Lines below starting with the line with "(* ===== verification/DNSName.v ===== *)" and going on through the line with "FQDN_countable :: Countable FQDN;" must be output exactly; the rest of the records must be left out.

Material to process below:

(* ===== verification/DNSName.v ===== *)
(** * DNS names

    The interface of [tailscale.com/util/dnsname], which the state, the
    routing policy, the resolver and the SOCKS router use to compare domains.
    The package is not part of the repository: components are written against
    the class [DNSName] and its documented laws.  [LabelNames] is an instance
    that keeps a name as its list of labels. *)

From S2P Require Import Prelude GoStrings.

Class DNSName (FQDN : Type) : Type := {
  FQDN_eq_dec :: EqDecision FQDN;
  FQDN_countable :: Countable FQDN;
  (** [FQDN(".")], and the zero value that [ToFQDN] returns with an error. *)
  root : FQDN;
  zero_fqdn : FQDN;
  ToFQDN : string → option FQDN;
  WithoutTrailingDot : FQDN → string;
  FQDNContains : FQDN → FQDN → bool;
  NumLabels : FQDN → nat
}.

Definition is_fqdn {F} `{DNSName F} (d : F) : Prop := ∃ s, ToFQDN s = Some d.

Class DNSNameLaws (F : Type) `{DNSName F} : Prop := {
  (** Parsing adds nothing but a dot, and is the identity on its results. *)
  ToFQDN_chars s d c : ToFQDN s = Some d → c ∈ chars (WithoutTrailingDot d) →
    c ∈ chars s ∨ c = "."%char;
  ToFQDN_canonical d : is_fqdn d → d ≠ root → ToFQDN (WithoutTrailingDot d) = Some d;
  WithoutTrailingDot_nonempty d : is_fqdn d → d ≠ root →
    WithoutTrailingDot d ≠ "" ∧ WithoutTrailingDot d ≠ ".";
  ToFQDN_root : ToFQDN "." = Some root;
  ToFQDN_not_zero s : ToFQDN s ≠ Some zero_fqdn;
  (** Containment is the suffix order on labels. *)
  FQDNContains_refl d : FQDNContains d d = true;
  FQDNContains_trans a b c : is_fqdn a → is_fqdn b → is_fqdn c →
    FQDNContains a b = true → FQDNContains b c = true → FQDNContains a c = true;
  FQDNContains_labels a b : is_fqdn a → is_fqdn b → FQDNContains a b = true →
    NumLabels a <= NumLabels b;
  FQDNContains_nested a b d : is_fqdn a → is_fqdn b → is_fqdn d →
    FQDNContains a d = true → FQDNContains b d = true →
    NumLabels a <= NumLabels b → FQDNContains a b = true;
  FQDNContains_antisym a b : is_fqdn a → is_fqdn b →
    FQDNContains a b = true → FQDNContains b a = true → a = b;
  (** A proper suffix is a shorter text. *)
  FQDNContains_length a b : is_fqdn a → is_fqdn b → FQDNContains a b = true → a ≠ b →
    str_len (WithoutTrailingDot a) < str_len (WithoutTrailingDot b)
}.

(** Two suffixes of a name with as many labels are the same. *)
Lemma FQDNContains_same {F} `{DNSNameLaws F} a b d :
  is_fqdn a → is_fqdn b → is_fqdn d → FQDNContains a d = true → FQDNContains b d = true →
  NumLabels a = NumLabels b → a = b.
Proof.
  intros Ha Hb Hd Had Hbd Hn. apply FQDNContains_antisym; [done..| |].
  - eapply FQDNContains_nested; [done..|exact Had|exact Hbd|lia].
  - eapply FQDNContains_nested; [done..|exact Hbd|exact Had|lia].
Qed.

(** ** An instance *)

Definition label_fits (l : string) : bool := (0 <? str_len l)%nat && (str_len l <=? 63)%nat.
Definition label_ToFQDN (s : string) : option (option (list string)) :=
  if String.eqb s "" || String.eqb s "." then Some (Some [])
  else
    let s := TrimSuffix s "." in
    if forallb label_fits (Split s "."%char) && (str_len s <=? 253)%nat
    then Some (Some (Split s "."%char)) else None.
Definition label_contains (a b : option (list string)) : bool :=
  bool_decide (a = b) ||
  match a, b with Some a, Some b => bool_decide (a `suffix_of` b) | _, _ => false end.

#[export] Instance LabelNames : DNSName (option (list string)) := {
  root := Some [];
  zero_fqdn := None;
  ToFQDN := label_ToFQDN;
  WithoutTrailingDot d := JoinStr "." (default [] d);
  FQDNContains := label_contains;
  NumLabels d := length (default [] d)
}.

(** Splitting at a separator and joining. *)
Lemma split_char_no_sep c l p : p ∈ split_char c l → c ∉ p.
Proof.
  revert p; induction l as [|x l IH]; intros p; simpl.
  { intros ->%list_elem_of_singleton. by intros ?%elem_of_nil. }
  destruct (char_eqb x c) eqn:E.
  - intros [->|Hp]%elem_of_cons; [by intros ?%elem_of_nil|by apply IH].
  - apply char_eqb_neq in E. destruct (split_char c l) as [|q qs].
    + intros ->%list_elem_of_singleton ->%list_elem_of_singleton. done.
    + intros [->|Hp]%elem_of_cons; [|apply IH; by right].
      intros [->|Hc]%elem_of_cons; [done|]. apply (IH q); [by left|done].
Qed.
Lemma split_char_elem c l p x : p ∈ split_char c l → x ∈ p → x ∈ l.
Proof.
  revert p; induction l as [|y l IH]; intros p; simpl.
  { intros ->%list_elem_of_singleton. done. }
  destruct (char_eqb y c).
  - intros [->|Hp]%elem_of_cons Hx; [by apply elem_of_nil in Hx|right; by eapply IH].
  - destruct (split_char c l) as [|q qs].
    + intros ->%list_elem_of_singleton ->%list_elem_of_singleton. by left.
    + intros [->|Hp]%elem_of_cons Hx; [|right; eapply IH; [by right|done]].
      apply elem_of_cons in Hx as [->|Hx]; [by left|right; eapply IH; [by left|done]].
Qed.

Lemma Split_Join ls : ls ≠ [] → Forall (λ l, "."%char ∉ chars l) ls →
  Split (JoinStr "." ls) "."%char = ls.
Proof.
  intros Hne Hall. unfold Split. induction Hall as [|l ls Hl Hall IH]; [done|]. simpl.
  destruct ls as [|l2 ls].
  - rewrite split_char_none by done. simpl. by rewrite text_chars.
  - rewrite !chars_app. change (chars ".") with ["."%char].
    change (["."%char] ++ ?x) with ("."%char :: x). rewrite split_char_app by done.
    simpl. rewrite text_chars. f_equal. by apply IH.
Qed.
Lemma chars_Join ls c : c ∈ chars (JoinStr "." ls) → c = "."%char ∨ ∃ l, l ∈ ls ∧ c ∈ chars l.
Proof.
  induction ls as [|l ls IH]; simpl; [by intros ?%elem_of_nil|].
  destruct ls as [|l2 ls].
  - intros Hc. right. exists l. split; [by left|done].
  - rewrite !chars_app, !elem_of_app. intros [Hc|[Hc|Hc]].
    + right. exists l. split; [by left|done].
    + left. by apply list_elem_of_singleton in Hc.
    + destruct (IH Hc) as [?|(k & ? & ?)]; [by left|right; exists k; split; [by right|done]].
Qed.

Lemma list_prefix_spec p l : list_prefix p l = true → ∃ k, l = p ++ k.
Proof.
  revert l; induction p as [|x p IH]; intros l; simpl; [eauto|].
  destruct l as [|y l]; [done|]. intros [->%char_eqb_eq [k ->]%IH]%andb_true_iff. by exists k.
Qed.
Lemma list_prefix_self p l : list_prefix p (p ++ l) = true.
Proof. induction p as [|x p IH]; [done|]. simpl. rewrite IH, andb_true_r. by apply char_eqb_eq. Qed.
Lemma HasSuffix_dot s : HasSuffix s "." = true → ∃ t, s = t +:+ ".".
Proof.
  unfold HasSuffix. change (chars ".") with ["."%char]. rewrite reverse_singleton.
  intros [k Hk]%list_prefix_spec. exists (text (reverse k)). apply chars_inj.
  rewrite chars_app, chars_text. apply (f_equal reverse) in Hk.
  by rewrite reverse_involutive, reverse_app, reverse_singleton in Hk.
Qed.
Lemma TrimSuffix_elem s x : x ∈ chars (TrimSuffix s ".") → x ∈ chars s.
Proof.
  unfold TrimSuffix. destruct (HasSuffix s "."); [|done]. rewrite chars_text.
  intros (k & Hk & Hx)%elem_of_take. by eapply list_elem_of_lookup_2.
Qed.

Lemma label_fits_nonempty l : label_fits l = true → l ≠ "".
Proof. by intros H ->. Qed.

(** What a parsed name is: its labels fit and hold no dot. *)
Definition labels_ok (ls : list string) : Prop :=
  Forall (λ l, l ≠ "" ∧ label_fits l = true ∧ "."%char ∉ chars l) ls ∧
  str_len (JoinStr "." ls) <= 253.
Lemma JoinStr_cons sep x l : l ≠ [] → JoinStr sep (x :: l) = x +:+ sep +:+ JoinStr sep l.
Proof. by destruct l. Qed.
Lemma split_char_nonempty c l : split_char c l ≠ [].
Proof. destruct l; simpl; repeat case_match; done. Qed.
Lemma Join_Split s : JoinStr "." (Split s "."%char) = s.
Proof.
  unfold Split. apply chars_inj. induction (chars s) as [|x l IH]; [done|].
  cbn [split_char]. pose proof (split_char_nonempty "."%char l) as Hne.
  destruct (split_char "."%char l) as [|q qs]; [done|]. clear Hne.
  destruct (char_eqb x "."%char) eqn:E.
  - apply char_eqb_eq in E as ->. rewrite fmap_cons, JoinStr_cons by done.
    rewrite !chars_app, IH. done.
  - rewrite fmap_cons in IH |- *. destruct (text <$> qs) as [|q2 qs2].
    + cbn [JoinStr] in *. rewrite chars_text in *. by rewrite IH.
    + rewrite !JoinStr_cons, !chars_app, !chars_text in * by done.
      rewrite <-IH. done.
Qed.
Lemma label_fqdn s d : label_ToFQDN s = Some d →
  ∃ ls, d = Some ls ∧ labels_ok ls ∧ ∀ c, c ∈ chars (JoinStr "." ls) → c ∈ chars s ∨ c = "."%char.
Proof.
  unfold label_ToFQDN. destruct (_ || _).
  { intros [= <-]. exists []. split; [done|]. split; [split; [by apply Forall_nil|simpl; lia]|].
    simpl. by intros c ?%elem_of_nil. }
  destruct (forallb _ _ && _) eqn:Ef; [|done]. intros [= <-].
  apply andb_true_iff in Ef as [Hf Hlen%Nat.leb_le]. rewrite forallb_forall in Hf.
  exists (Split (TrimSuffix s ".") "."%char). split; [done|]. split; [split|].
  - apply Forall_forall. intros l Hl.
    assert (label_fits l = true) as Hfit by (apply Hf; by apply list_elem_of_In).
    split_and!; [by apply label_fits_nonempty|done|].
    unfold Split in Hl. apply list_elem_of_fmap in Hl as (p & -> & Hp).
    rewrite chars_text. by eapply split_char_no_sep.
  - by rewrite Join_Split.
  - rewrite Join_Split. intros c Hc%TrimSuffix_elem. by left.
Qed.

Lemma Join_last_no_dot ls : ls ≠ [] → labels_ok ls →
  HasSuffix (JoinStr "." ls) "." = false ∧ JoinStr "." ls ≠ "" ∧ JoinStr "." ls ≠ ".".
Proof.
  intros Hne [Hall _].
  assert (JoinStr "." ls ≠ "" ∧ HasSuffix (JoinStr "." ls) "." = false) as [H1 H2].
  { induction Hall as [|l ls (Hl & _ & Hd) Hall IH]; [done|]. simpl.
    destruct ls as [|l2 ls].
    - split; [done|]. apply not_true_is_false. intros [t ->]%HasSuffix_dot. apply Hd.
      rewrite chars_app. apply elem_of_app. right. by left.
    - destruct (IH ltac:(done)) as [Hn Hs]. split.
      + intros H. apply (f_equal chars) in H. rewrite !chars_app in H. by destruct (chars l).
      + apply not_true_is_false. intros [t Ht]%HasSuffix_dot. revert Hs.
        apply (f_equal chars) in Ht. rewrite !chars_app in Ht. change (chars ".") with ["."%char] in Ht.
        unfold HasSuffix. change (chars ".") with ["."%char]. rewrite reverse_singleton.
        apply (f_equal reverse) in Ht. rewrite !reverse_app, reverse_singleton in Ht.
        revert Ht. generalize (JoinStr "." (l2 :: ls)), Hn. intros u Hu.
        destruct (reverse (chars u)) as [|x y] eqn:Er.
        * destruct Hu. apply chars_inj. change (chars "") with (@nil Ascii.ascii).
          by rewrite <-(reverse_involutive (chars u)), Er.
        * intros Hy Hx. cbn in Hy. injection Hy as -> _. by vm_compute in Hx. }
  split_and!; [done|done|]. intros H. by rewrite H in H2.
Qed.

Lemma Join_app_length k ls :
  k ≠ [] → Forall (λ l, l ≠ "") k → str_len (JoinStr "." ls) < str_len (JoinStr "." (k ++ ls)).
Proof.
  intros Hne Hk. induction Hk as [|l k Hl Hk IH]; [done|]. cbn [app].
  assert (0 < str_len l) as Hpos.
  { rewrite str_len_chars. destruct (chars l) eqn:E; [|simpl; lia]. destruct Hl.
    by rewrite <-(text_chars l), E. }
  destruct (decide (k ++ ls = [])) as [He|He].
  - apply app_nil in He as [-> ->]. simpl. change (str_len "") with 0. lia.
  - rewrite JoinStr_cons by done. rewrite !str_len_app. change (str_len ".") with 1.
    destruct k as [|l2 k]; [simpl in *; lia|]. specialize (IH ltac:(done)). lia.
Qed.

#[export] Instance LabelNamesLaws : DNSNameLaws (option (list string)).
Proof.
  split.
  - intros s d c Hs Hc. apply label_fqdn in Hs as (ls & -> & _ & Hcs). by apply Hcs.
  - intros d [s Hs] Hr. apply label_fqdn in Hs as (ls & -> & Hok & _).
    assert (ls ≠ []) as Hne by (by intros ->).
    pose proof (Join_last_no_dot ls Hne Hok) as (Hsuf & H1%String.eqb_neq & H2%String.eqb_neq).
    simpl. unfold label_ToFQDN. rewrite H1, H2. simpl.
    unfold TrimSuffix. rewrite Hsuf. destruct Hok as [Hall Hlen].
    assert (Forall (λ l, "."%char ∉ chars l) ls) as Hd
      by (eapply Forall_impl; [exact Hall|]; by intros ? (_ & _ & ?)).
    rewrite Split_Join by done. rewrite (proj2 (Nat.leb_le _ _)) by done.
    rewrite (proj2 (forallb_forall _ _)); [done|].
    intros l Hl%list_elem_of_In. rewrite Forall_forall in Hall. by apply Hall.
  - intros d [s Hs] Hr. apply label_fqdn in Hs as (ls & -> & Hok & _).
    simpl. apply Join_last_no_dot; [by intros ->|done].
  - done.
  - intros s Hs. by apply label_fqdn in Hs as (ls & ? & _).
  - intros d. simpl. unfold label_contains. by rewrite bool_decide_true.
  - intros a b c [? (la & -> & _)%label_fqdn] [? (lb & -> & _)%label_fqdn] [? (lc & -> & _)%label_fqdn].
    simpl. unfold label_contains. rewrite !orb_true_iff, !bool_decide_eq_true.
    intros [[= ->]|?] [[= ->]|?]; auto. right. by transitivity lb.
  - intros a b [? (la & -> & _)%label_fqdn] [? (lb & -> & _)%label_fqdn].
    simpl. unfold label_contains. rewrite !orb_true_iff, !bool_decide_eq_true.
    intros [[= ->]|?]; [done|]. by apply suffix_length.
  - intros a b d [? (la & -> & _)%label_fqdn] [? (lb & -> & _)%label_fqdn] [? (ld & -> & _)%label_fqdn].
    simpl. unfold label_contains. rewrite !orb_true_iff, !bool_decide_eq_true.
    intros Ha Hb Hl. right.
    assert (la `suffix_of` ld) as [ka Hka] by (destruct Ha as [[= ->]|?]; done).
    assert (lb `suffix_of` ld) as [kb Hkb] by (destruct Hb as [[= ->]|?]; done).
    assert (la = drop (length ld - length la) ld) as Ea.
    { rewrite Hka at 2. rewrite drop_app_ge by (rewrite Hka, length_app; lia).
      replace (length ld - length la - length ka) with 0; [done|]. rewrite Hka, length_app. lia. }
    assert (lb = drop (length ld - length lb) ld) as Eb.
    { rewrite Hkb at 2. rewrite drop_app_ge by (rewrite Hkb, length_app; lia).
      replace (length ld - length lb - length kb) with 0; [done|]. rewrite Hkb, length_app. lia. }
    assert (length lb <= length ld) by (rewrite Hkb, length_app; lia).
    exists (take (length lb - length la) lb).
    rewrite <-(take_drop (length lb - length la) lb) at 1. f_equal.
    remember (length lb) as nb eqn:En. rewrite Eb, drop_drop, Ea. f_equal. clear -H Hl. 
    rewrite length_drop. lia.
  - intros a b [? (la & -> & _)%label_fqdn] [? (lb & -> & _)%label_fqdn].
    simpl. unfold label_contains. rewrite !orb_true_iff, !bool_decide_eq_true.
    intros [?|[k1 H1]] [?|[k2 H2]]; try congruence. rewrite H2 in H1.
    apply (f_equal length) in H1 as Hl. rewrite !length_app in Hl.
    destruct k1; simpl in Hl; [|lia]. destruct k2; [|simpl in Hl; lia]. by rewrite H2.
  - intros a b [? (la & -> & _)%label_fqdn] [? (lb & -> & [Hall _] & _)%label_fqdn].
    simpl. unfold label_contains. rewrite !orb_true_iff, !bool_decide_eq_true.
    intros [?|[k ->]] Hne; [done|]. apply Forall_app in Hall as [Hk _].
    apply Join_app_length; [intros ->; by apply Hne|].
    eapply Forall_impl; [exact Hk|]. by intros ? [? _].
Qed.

End of Material to process.
Material to process below:

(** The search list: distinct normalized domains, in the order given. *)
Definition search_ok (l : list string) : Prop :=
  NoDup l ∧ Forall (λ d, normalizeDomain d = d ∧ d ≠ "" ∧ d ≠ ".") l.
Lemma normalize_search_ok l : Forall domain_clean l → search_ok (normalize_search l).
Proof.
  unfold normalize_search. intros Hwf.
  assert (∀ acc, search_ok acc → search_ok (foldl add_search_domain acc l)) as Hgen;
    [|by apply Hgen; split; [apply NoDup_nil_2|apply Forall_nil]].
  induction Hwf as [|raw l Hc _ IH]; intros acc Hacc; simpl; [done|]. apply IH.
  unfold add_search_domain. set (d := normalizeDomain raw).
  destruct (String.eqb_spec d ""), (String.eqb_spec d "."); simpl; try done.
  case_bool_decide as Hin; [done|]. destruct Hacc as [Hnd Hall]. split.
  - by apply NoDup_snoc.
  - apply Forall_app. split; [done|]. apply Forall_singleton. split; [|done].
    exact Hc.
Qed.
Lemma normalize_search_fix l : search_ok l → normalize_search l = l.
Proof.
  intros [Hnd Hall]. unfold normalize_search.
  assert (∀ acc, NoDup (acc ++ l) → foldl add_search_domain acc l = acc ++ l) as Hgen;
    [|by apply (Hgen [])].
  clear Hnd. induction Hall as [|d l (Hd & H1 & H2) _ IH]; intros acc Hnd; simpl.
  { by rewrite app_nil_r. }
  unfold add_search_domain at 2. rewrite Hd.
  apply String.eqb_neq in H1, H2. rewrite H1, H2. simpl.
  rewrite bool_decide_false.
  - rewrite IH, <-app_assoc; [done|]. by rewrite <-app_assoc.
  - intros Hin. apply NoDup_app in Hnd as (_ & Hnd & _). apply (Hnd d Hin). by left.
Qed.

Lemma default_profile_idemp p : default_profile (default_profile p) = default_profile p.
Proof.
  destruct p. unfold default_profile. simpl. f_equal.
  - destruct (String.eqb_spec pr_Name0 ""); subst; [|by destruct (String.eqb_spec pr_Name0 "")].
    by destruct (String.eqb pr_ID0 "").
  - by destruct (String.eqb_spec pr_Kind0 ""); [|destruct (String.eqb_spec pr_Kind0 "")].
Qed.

End of Material to process.

Answer for the task:
(* ===== verification/DNSName.v ===== *)
(** * DNS names

    The interface of [tailscale.com/util/dnsname], which the state, the
    routing policy, the resolver and the SOCKS router use to compare domains.
    The package is not part of the repository: components are written against
    the class [DNSName] and its documented laws.  [LabelNames] is an instance
    that keeps a name as its list of labels. *)

From S2P Require Import Prelude GoStrings.

Class DNSName (FQDN : Type) : Type := {
  FQDN_eq_dec :: EqDecision FQDN;
  FQDN_countable :: Countable FQDN;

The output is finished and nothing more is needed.